Jabeen Maqbool Expert in Community work
Jabeen Maqbool has a background in Law, commencing her career as a Legal Practitioner in the Asylum and Human Rights field. She went on to obtain a Certificate in Further Education Teaching and taught English within the Life Long Learning Sector in Bradford. Her keen interest in Community work led to her establishing and managing StepUp Community Association in April 2010. StepUp is a Peterborough based Charity working to enhance the lives of marginalised communities. The organisation specialises in engaging with young people and uses thought provoking workshops and interactive theatre to challenge and change mindsets. Jabeen’s experience and valuable knowledge of the local community in Peterborough enabled her to take on the role of Assistant Production Manager in the Places for All Project in partnership with the University of Sussex. She worked closely with the Director in engaging with local talent and audiences to deliver a successful community theatre across a number of venues in the city. The production drew upon the migration histories of local residents both past and present. Jabeen followed this up by organising a celebratory end of project event to acknowledge the vital contribution of all participants towards documenting their oral histories.
Karen SaltAssistant Professor and Co-Director, Centre for Research in Race and Rights (C3R) at The University of Nottingham
Dr Karen Salt is Assistant Professor and Co-Director, Centre for Research in Race and Rights (C3R) at The University of Nottingham. She is a scholar of race, sovereignty, power and politics, and looks in particular at how those issues intersect in the Caribbean and African diaspora. Using interdisciplinary methodologies, Karen’s work unveils the global challenges that these nations faced or continue to face and the ways that they have politically responded to them. Years of considering the impact of racial and political discourses on these nation-states has led to a broader interest in the ways global minority communities marshal their collective power and participate in local, national and international governance structures. Within the last few years, Karen has begun exploring the role of trust within minority communities in the UK and participating and co-leading a number of cross-sector equality and diversity initiatives. She is currently leading or involved with a number of collaborative research projects and aims to continue to build a community of scholars working on questions of race, rights and sovereignty.
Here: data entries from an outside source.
(* ===== verification/ScopedExpansion.v ===== *)
(** * Expansions keep the scopes

    The expansion of a call is scoped, given that the called plan is, and so is
    the expansion of a matrix of calls. *)

From S2P Require Import Prelude RustStr OrdMap Yaml Workflow Dependencies Expansion Instances Scopes.

Section names.
Context `{VT : ValueTypes}.

Lemma namespaced_assoc a b c : namespaced a (namespaced b c) = namespaced (namespaced a b) c.
Proof. unfold namespaced. by rewrite !sapp_assoc. Qed.

Lemma gate_id_namespaced a b : gate_id (namespaced a b) = namespaced a (gate_id b).
Proof. unfold gate_id. by rewrite namespaced_assoc. Qed.

Lemma inside_gate_inv p b : path_of p b → inside b "gate" = true → b = "gate".
Proof.
  intros Hp Hin. apply (inside_path p ["gate"] b "gate" Hp gate_path) in Hin.
  destruct Hp as [[Hne _] ->]. destruct p as [|a p]; [done|].
  destruct Hin as [k Hk]. cbn [app] in Hk. injection Hk as -> Hk.
  symmetry in Hk. apply app_eq_nil in Hk as [-> _]. done.
Qed.

Lemma Acc_not_needed (jobs : list PlannedJob) b : b ∉ base_ids jobs → Acc (needed jobs) b.
Proof.
  intros Hb. constructor. intros d (j & Hj & Hbj & _). destruct Hb. apply elem_of_base_ids. eauto.
Qed.
End names.

Section expansion.
Context `{VT : ValueTypes}.
Context (job_id : string) (path : list string) (placeholder : PlannedJob) (plan : ExecutionPlan).
Context (inputs : gmap string PlannedReusableInput) (secrets : PlannedReusableSecretScope).
Context (outputs : gmap string string).
Hypothesis Hpath : path_of path job_id.
Hypothesis Hplan : scoped [] (ep_jobs plan).
Hypothesis Hgate : no_gate (ep_jobs plan).
Hypothesis Houter : ∀ d, d ∈ pj_needs placeholder → inside job_id d = false.

Let E : list PlannedJob := expansion job_id placeholder plan inputs secrets outputs.
Let q : PlannedJob → PlannedJob :=
  qualified_job job_id placeholder (cs_id <$> invocation_scopes job_id placeholder plan inputs)
    (called_input_scopes placeholder inputs) secrets.

(** A job of the expansion: the gate, a called job, the result. *)
Inductive expanded (j : PlannedJob) : Prop :=
  | expanded_gate : pj_base_id j = gate_id job_id → pj_needs j = pj_needs placeholder → is_gate j →
      expanded j
  | expanded_called k : k ∈ ep_jobs plan → j = q k → expanded j
  | expanded_result : pj_base_id j = job_id →
      (∀ d, d ∈ pj_needs j → ∃ b, b ∈ base_ids (ep_jobs plan) ∧ d = namespaced job_id b) →
      (∃ public, pj_virtual_job j = Some (ReusableResult public outputs) ∧
                 ∀ a d, public !! a = Some d → d ∈ pj_needs j) → expanded j.

Lemma expansion_gate_in : ∃ g, g ∈ E ∧ pj_base_id g = gate_id job_id ∧ is_gate g.
Proof. eexists. split; [apply list_elem_of_here | done]. Qed.

Lemma expansion_called_in k : k ∈ ep_jobs plan → q k ∈ E.
Proof.
  intros Hk. apply list_elem_of_further, elem_of_app. left. by apply list_elem_of_fmap_2.
Qed.

Lemma expansion_result_in : ∃ r, r ∈ E ∧ pj_base_id r = job_id ∧ is_result r.
Proof.
  eexists. split; [apply list_elem_of_further, elem_of_app; right; apply list_elem_of_here|].
  split; [done|]. by eexists _, _.
Qed.

Lemma elem_of_expansion j : j ∈ E → expanded j.
Proof.
  intros [-> | [(k & -> & Hk)%list_elem_of_fmap | ->%list_elem_of_singleton]%elem_of_app]%elem_of_cons.
  - by apply expanded_gate.
  - by eapply expanded_called.
  - apply expanded_result; simpl; [done| |].
    + intros d (a & Ha)%elem_of_btree_values. apply public_aliases_lookup in Ha as (Ha & _ & ->). eauto.
    + eexists. split; [done|]. intros a d Ha. apply elem_of_btree_values. eauto.
Qed.

Lemma expansion_inside j : j ∈ E → inside job_id (pj_base_id j) = true.
Proof.
  intros [Hb _ _ | k _ -> | Hb _ _]%elem_of_expansion; [rewrite Hb | | rewrite Hb].
  - apply inside_namespaced.
  - apply inside_namespaced.
  - apply inside_refl.
Qed.

Lemma called_not_gate k : k ∈ ep_jobs plan → pj_base_id k ≠ "gate".
Proof. intros Hk Heq. specialize (Hgate k Hk). by rewrite Heq, inside_refl in Hgate. Qed.

Lemma called_not_above_gate k : k ∈ ep_jobs plan → inside (pj_base_id k) "gate" = false.
Proof.
  intros Hk. apply not_true_is_false. intros Hin. destruct (sc_path _ _ Hplan k Hk) as [p Hp].
  apply (called_not_gate k Hk). by eapply inside_gate_inv.
Qed.

Lemma expansion_uniform j k :
  j ∈ E → k ∈ E → pj_base_id j = pj_base_id k →
  pj_needs j = pj_needs k ∧ pj_virtual_job j = pj_virtual_job k.
Proof.
  assert (∀ a, a ∈ ep_jobs plan → gate_id job_id ≠ pj_base_id (q a)) as Hga.
  { intros a Ha H. apply namespaced_inj in H. by apply (called_not_gate a Ha). }
  intros [-> | [(a & -> & Ha)%list_elem_of_fmap | ->%list_elem_of_singleton]%elem_of_app]%elem_of_cons
         [-> | [(b & -> & Hb)%list_elem_of_fmap | ->%list_elem_of_singleton]%elem_of_app]%elem_of_cons Heq;
    try done.
  - by destruct (Hga b Hb).
  - by apply namespaced_longer in Heq.
  - by destruct (Hga a Ha).
  - apply namespaced_inj in Heq. destruct (sc_uniform _ _ Hplan a b Ha Hb Heq) as [Hn Hv].
    simpl. by rewrite Hn, Hv.
  - by apply namespaced_longer in Heq.
  - symmetry in Heq. by apply namespaced_longer in Heq.
  - symmetry in Heq. by apply namespaced_longer in Heq.
Qed.

Lemma expansion_closed j d : j ∈ E → d ∈ pj_needs j → d ∈ base_ids E ∨ d ∈ pj_needs placeholder.
Proof.
  intros [_ Hn _ | k Hk -> | _ Hn _]%elem_of_expansion Hd.
  - right. by rewrite <-Hn.
  - left. apply elem_of_base_ids_expansion. simpl in Hd.
    apply elem_of_app in Hd as [(b & -> & Hb)%list_elem_of_fmap | ->%list_elem_of_singleton]; [|auto].
    right; right. exists b. split; [|done].
    by destruct (sc_closed _ _ Hplan k b Hk Hb) as [?|?%not_elem_of_nil].
  - left. apply elem_of_base_ids_expansion. destruct (Hn d Hd) as (b & ? & ->). eauto.
Qed.

Lemma expansion_outer d : d ∈ pj_needs placeholder → d ∉ base_ids E.
Proof.
  intros Hd (j & Hj & <-)%elem_of_base_ids. apply Houter in Hd. by rewrite expansion_inside in Hd.
Qed.
(* ===== verification/RustText.v ===== *)
(** * Text operations of [std] on string patterns

    Replacing, splitting and truncating, for the parts of the agent that read
    logs and command files.  As in [RustStr] a [str] is its UTF-8 bytes; a
    pattern that is a character is its encoding. *)

From S2P Require Import Prelude RustStr.

(** ** Replacing *)

(** [skip] bytes belong to the match that was just replaced. *)
Fixpoint replace_from (pattern replacement : string) (skip : nat) (s : string) : string :=
  match s with
  | EmptyString => EmptyString
  | String c r =>
      match skip with
      | S skip => replace_from pattern replacement skip r
      | 0 =>
          if starts_with pattern s
          then replacement +:+ replace_from pattern replacement (slen pattern - 1) r
          else String c (replace_from pattern replacement 0 r)
      end
  end.

(** [str::replace]; an empty pattern matches at every character boundary. *)
Definition replace (pattern replacement s : string) : string :=
  if is_empty pattern
  then replacement +:+ sconcat ((λ c, c +:+ replacement) <$> chars s)
  else replace_from pattern replacement 0 s.

(** ** Splitting *)

(** [split_once] at a string. *)
Definition split_once_str (sep s : string) : option (string * string) :=
  i ← sfind sep s; Some (stake i s, sdrop (i + slen sep) s).

(** [split_inclusive('\n')]: no piece for an empty rest. *)
Fixpoint split_inclusive (sep : ascii) (s : string) : list string :=
  match s with
  | EmptyString => []
  | String c r =>
      if bool_decide (c = sep) then String c "" :: split_inclusive sep r
      else match split_inclusive sep r with
           | p :: ps => String c p :: ps
           | [] => [String c ""]
           end
  end.

Definition strip_suffix_byte (c : ascii) (s : string) : option string :=
  match srev s with
  | String d r => if bool_decide (d = c) then Some (srev r) else None
  | EmptyString => None
  end.

(** [str::lines]: the line ending, with one carriage return before it, is not
    part of the line; a carriage return before the end of the text is. *)
Definition lines (s : string) : list string :=
  (λ line, match strip_suffix_byte lf line with
           | Some line => match strip_suffix_byte cr line with Some line => line | None => line end
           | None => line
           end) <$> split_inclusive lf s.

(** [trim_end_matches] for a set of one-byte characters. *)
Fixpoint drop_while (p : ascii → bool) (s : string) : string :=
  match s with
  | String c r => if p c then drop_while p r else s
  | EmptyString => EmptyString
  end.

Definition trim_end_bytes (p : ascii → bool) (s : string) : string := srev (drop_while p (srev s)).

Definition is_cr (c : ascii) : bool := bool_decide (c = cr).
Definition is_line_end (c : ascii) : bool := bool_decide (c = cr) || bool_decide (c = lf).

(** [split_whitespace]: the maximal runs of other characters. *)
Definition is_white (c : string) : bool := is_empty (trim_start c).

Fixpoint white_split (cs : list string) : list string :=
  match cs with
  | [] => [""]
  | c :: cs =>
      if is_white c then "" :: white_split cs
      else match white_split cs with
           | p :: ps => (c +:+ p) :: ps
           | [] => [c]
           end
  end.

Definition split_whitespace (s : string) : list string :=
  base.filter (λ p, is_empty p = false) (white_split (chars s)).

(** ** Prefixes *)

(** [value.get(..prefix.len())], compared without case. *)
Definition strip_prefix_ignore_ascii_case (value prefix : string) : option string :=
  if bool_decide (slen prefix ≤ slen value) && is_char_boundary value (slen prefix)
     && eq_ignore_ascii_case (stake (slen prefix) value) prefix
  then Some (sdrop (slen prefix) value)
  else None.

(** ** Truncation *)

Definition truncate_utf8_bytes (value : string) (maximum : nat) : string :=
  if bool_decide (slen value ≤ maximum) then value
  else stake (floor_char_boundary value maximum) value.

(** [char::len_utf16]: characters of four bytes are surrogate pairs. *)
Definition len_utf16 (c : string) : nat := if bool_decide (slen c = 4) then 2 else 1.

Definition utf16_len (s : string) : nat := sum_list (len_utf16 <$> chars s).

(** The longest run of leading characters that fits. *)
Fixpoint utf16_prefix (maximum units : nat) (cs : list string) : list string :=
  match cs with
  | [] => []
  | c :: cs =>
      let next := units + len_utf16 c in
      if bool_decide (maximum < next) then [] else c :: utf16_prefix maximum next cs
  end.

(** ** Lemmas *)

Lemma string_forall_app p a b : string_forall p (a +:+ b) = string_forall p a && string_forall p b.
Proof. induction a as [|c a IH]; [done|]. rewrite sapp_cons. simpl. by rewrite IH, andb_assoc. Qed.

Lemma srev_append_app s acc : srev_append s acc = srev s +:+ acc.
Proof.
  unfold srev. revert acc; induction s as [|c s IH]; intros acc; simpl; [by rewrite sapp_nil_l|].
  rewrite IH, (IH (String c "")), sapp_assoc. by rewrite sapp_cons, sapp_nil_l.
Qed.

Lemma srev_cons c s : srev (String c s) = srev s +:+ String c "".
Proof. unfold srev at 1. simpl. apply srev_append_app. Qed.

Lemma srev_app a b : srev (a +:+ b) = srev b +:+ srev a.
Proof.
  induction a as [|c a IH]; [by rewrite sapp_nil_l, sapp_nil_r|].
  by rewrite sapp_cons, !srev_cons, IH, sapp_assoc.
Qed.

Lemma srev_involutive s : srev (srev s) = s.
Proof.
  induction s as [|c s IH]; [done|]. rewrite srev_cons, srev_app, IH. done.
Qed.

Lemma slen_srev s : slen (srev s) = slen s.
Proof. induction s as [|c s IH]; [done|]. rewrite srev_cons, slen_app, IH, !slen_string. unfold slen; simpl. lia. Qed.

Lemma sconcat_split_inclusive sep s : sconcat (split_inclusive sep s) = s.
Proof.
  induction s as [|c s IH]; [done|]. cbn [split_inclusive]. case_bool_decide as Hc.
  - cbn. rewrite <-IH at 2. done.
  - destruct (split_inclusive sep s) as [|p ps] eqn:E; cbn in IH |- *; [by subst|].
    by rewrite <-IH.
Qed.

(** *** Pieces *)

Definition free_of (c : ascii) (s : string) : bool := string_forall (λ d, negb (bool_decide (d = c))) s.

Lemma free_of_cons c d s : free_of c (String d s) = true ↔ d ≠ c ∧ free_of c s = true.
Proof. unfold free_of; simpl. by rewrite andb_true_iff, negb_true_iff, bool_decide_eq_false. Qed.

Lemma free_of_app c a b : free_of c (a +:+ b) = true ↔ free_of c a = true ∧ free_of c b = true.
Proof. unfold free_of. by rewrite string_forall_app, andb_true_iff. Qed.

Lemma free_of_srev c s : free_of c (srev s) = free_of c s.
Proof.
  induction s as [|d s IH]; [done|]. unfold free_of in *. rewrite srev_cons, string_forall_app, IH. simpl.
  by rewrite andb_true_r, andb_comm.
Qed.

Lemma sfind_free c p a b :
  free_of c a = true → sfind (String c p) (a +:+ b) = (λ i, slen a + i) <$> sfind (String c p) b.
Proof.
  induction a as [|d a IH]; intros Ha.
  { rewrite sapp_nil_l. by destruct (sfind (String c p) b). }
  apply free_of_cons in Ha as [Hd Ha]. rewrite sapp_cons. cbn [sfind].
  unfold starts_with; simpl. rewrite bool_decide_false by congruence. rewrite IH by done.
  by destruct (sfind (String c p) b).
Qed.

Lemma split_inclusive_line c a b :
  free_of c a = true → split_inclusive c (a +:+ String c b) = (a +:+ String c "") :: split_inclusive c b.
Proof.
  induction a as [|d a IH]; intros Ha.
  { rewrite !sapp_nil_l. simpl. by rewrite bool_decide_true. }
  apply free_of_cons in Ha as [Hd Ha]. rewrite !sapp_cons. cbn [split_inclusive].
  by rewrite bool_decide_false, IH.
Qed.

Lemma strip_suffix_byte_app c a : strip_suffix_byte c (a +:+ String c "") = Some a.
Proof.
  unfold strip_suffix_byte. rewrite srev_app. change (srev (String c "")) with (String c "").
  rewrite sapp_cons, sapp_nil_l, bool_decide_true by done. by rewrite srev_involutive.
Qed.

Lemma strip_suffix_byte_free c a : free_of c a = true → strip_suffix_byte c a = None.
Proof.
  intros Ha. unfold strip_suffix_byte. rewrite <-free_of_srev in Ha. destruct (srev a) as [|d r]; [done|].
  apply free_of_cons in Ha as [Hd _]. by rewrite bool_decide_false.
Qed.

Lemma lines_line a b :
  free_of lf a = true → free_of cr a = true → lines (a +:+ String lf b) = a :: lines b.
Proof.
  intros Ha Hc. unfold lines. rewrite split_inclusive_line by done. rewrite fmap_cons.
  by rewrite strip_suffix_byte_app, strip_suffix_byte_free.
Qed.

Lemma trim_cr_free a : free_of cr a = true → trim_end_bytes is_cr a = a.
Proof.
  intros Ha. unfold trim_end_bytes. rewrite <-free_of_srev in Ha. rewrite <-(srev_involutive a) at 2. f_equal.
  destruct (srev a) as [|d r]; [done|]. apply free_of_cons in Ha as [Hd _]. simpl.
  unfold is_cr. by rewrite bool_decide_false.
Qed.

Lemma split_once_Some c s a b : split_once c s = Some (a, b) → s = a +:+ String c b ∧ free_of c a = true.
Proof.
  revert a b; induction s as [|d s IH]; intros a b; simpl; [done|]. case_bool_decide as Hd.
  - intros [= <- <-]. by subst.
  - destruct (split_once c s) as [[a' b']|]; [|done]. intros [= <- <-]. destruct (IH a' b' eq_refl) as [-> Ha].
    split; [done|]. by apply free_of_cons.
Qed.

Lemma split_once_None c s : split_once c s = None → free_of c s = true.
Proof.
  induction s as [|d s IH]; simpl; [done|]. case_bool_decide as Hd; [done|].
  destruct (split_once c s) as [[a' b']|]; [done|]. intros _. apply free_of_cons. auto.
Qed.

Lemma split_once_line c a b : free_of c a = true → split_once c (a +:+ String c b) = Some (a, b).
Proof.
  induction a as [|d a IH]; intros Ha.
  { rewrite sapp_nil_l. simpl. by rewrite bool_decide_true. }
  apply free_of_cons in Ha as [Hd Ha]. rewrite sapp_cons. simpl. by rewrite bool_decide_false, IH.
Qed.

Lemma split_line c a b : free_of c a = true → split c (a +:+ String c b) = a :: split c b.
Proof.
  induction a as [|d a IH]; intros Ha.
  { rewrite sapp_nil_l. simpl. by rewrite bool_decide_true. }
  apply free_of_cons in Ha as [Hd Ha]. rewrite sapp_cons. simpl. by rewrite bool_decide_false, IH.
Qed.

Lemma split_free c a : free_of c a = true → split c a = [a].
Proof.
  induction a as [|d a IH]; intros Ha; [done|]. apply free_of_cons in Ha as [Hd Ha]. simpl.
  by rewrite bool_decide_false, IH.
Qed.

Lemma split_nonempty c s : split c s ≠ [].
Proof. destruct s; simpl; [done|]. case_bool_decide; [done|]. by destruct (split c s). Qed.

(** A text is cut at its first separator, or has none. *)
Lemma cut_ind (c : ascii) (P : string → Prop) :
  (∀ a, free_of c a = true → P a) →
  (∀ a b, free_of c a = true → P b → P (a +:+ String c b)) → ∀ s, P s.
Proof.
  intros H0 Hs s. remember (slen s) as n eqn:Hn. revert s Hn.
  induction (lt_wf n) as [n _ IH]. intros s ->. destruct (split_once c s) as [[a b]|] eqn:E.
  - apply split_once_Some in E as [-> Ha]. apply Hs; [done|]. eapply IH; [|done].
    rewrite slen_app, slen_string. lia.
  - by apply H0, split_once_None.
Qed.

Lemma sjoin_split c s : sjoin (String c "") (split c s) = s.
Proof.
  induction s as [a Ha|a b Ha IH] using (cut_ind c); [by rewrite split_free|].
  rewrite split_line by done. pose proof (split_nonempty c b). destruct (split c b) as [|p ps] eqn:E; [done|].
  change (a +:+ String c "" +:+ sjoin (String c "") (p :: ps) = a +:+ String c b). by rewrite IH.
Qed.

Lemma split_free_of c d s : free_of d s = true → Forall (λ p, free_of d p = true) (split c s).
Proof.
  induction s as [a Ha|a b Ha IH] using (cut_ind c); intros Hd.
  - rewrite split_free by done. by repeat constructor.
  - apply free_of_app in Hd as [? Hd]. apply free_of_cons in Hd as [_ ?]. rewrite split_line by done. constructor; auto.
Qed.

Lemma split_piece_free c s p : p ∈ split c s → free_of c p = true.
Proof.
  induction s as [a Ha|a b Ha IH] using (cut_ind c).
  - rewrite split_free by done. by intros ->%list_elem_of_singleton.
  - rewrite split_line by done. intros [-> | ?]%elem_of_cons; auto.
Qed.

Lemma lines_split v b : free_of cr v = true → lines (v +:+ String lf b) = split lf v ++ lines b.
Proof.
  induction v as [a Ha|a v Ha IH] using (cut_ind lf); intros Hc.
  - rewrite split_free, lines_line by done. done.
  - apply free_of_app in Hc as [Hca Hcv]. apply free_of_cons in Hcv as [_ Hcv].
    rewrite sapp_assoc, sapp_cons, lines_line, split_line, IH by done. done.
Qed.

(** Trimming at the end stops at a byte that is kept. *)
Lemma drop_while_app p a c b : p c = false → drop_while p (a +:+ String c b) = drop_while p a +:+ String c b.
Proof.
  intros Hc. induction a as [|d a IH].
  - rewrite sapp_nil_l. cbn [drop_while]. by rewrite Hc.
  - rewrite sapp_cons. cbn [drop_while]. destruct (p d); [apply IH | by rewrite sapp_cons].
Qed.

Lemma trim_end_bytes_app p a c b : p c = false → trim_end_bytes p (a +:+ String c b) = a +:+ String c (trim_end_bytes p b).
Proof.
  intros Hc. unfold trim_end_bytes.
  assert (srev (a +:+ String c b) = srev b +:+ String c (srev a)) as ->.
  { by rewrite srev_app, srev_cons, sapp_assoc, sapp_cons, sapp_nil_l. }
  rewrite drop_while_app by done. by rewrite srev_app, srev_cons, srev_involutive, sapp_assoc, sapp_cons, sapp_nil_l.
Qed.

(** [lines] takes one carriage return off; trimming takes the others. *)
Lemma lines_line_read a b :
  free_of lf a = true → ∃ line, lines (a +:+ String lf b) = line :: lines b ∧ trim_end_bytes is_cr line = trim_end_bytes is_cr a.
Proof.
  intros Ha. unfold lines. rewrite split_inclusive_line by done. rewrite fmap_cons. eexists. split; [done|].
  rewrite strip_suffix_byte_app. unfold strip_suffix_byte, trim_end_bytes. destruct (srev a) as [|c r] eqn:E; [by rewrite E|].
  case_bool_decide as Hc; [|by rewrite E]. subst c. rewrite srev_involutive. cbn [drop_while].
  assert (is_cr cr = true) as -> by (unfold is_cr; by rewrite bool_decide_true). done.
Qed.

Lemma lines_split_read v b :
  ∃ vs, lines (v +:+ String lf b) = vs ++ lines b ∧ trim_end_bytes is_cr <$> vs = trim_end_bytes is_cr <$> split lf v.
Proof.
  induction v as [a Ha|a v Ha (vs & IH & Hvs)] using (cut_ind lf).
  - destruct (lines_line_read a b Ha) as (line & -> & Hl). exists [line]. rewrite split_free by done. cbn. by rewrite Hl.
  - destruct (lines_line_read a (v +:+ String lf b) Ha) as (line & Hline & Hl). exists (line :: vs).
    rewrite sapp_assoc, sapp_cons, Hline, IH, split_line by done. split; [done|]. rewrite !fmap_cons. by rewrite Hl, Hvs.
Qed.

Lemma split_once_sfind c s : is_some (sfind (String c "") s) = is_some (split_once c s).
Proof.
  induction s as [|d s IH]; [done|]. simpl. unfold starts_with; simpl.
  destruct (decide (c = d)) as [->|Hne].
  - by rewrite !bool_decide_true.
  - rewrite !bool_decide_false by congruence. destruct (sfind _ s), (split_once c s) as [[]|]; done.
Qed.
(* ===== verification/CommandFile.v ===== *)
(** * Command files (crates/gitzero-agent, executor.rs)

    The files a step writes its outputs, its environment and its search path to:
    their parser and what is done with the values. *)

From S2P Require Import Prelude RustStr RustText OrdMap.

Abbreviation Environment := (gmap string string).

(** The first line equal to [delimiter], up to carriage returns. *)
Fixpoint take_heredoc (delimiter : string) (rest value : list string) : option (list string * list string) :=
  match rest with
  | [] => None
  | line :: rest =>
      let line := trim_end_bytes is_cr line in
      if bool_decide (line = delimiter) then Some (value, rest)
      else take_heredoc delimiter rest (value ++ [line])
  end.

Definition is_heredoc (line : string) : bool :=
  match sfind "<<" line with
  | Some heredoc => match sfind "=" line with
                    | Some equals => bool_decide (heredoc < equals)
                    | None => true
                    end
  | None => false
  end.

Definition valid_variable_name (key : string) : bool :=
  negb (is_empty key ||
        contains_byte (λ c, bool_decide (c = nul) || bool_decide (c = lf) || bool_decide (c = cr) ||
                            bool_decide (c = "="%char)) key).

(** One entry from a non-empty line and the lines after it. *)
Definition parse_entry (line : string) (rest : list string)
    : outcome string (string * string * list string) :=
  if is_heredoc line then
    let? '(key, delimiter) := expect (split_once_str "<<" line) in
    reject_if (is_empty delimiter)
      "invalid command-file entry: multiline delimiter cannot be empty" ;?
    let? '(value, rest) := ok_or (take_heredoc delimiter rest [])
      ("invalid command-file entry: missing multiline delimiter '" +:+ delimiter +:+ "'") in
    Ok (key, sjoin (String lf "") value, rest)
  else if is_some (sfind "=" line) then
    let? '(key, value) := expect (split_once "=" line) in Ok (key, value, rest)
  else Err "invalid command-file entry: expected NAME=VALUE or NAME<<DELIMITER".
Richard Harper Professor of Computer Science
Professor Richard Harper is currently Co-Director of the Institute of Social Futures at the University of Lancaster and Professor of Computer Science at the same institution. Previously, he has led research groups at Xerox (Euro) Parc and Microsoft, and was the director and founder of The Digital World Research Centre at the University of Surrey. He has founded and jointly led start-up companies with clients that have included Hewlett Packard, Vodafone, and Stora Enso, and continues to consult for many of the world’s most ambitious companies through Social Shaping Research (Cambridge). He is a Fellow of the IET and of the Royal Society of Arts. In 2014, the ACM elected him a Fellow of its Academy in honour of leadership in the field of Human-Computer Interaction. He is currently a Visiting Professor in the College of Science at the University of Swansea, Wales.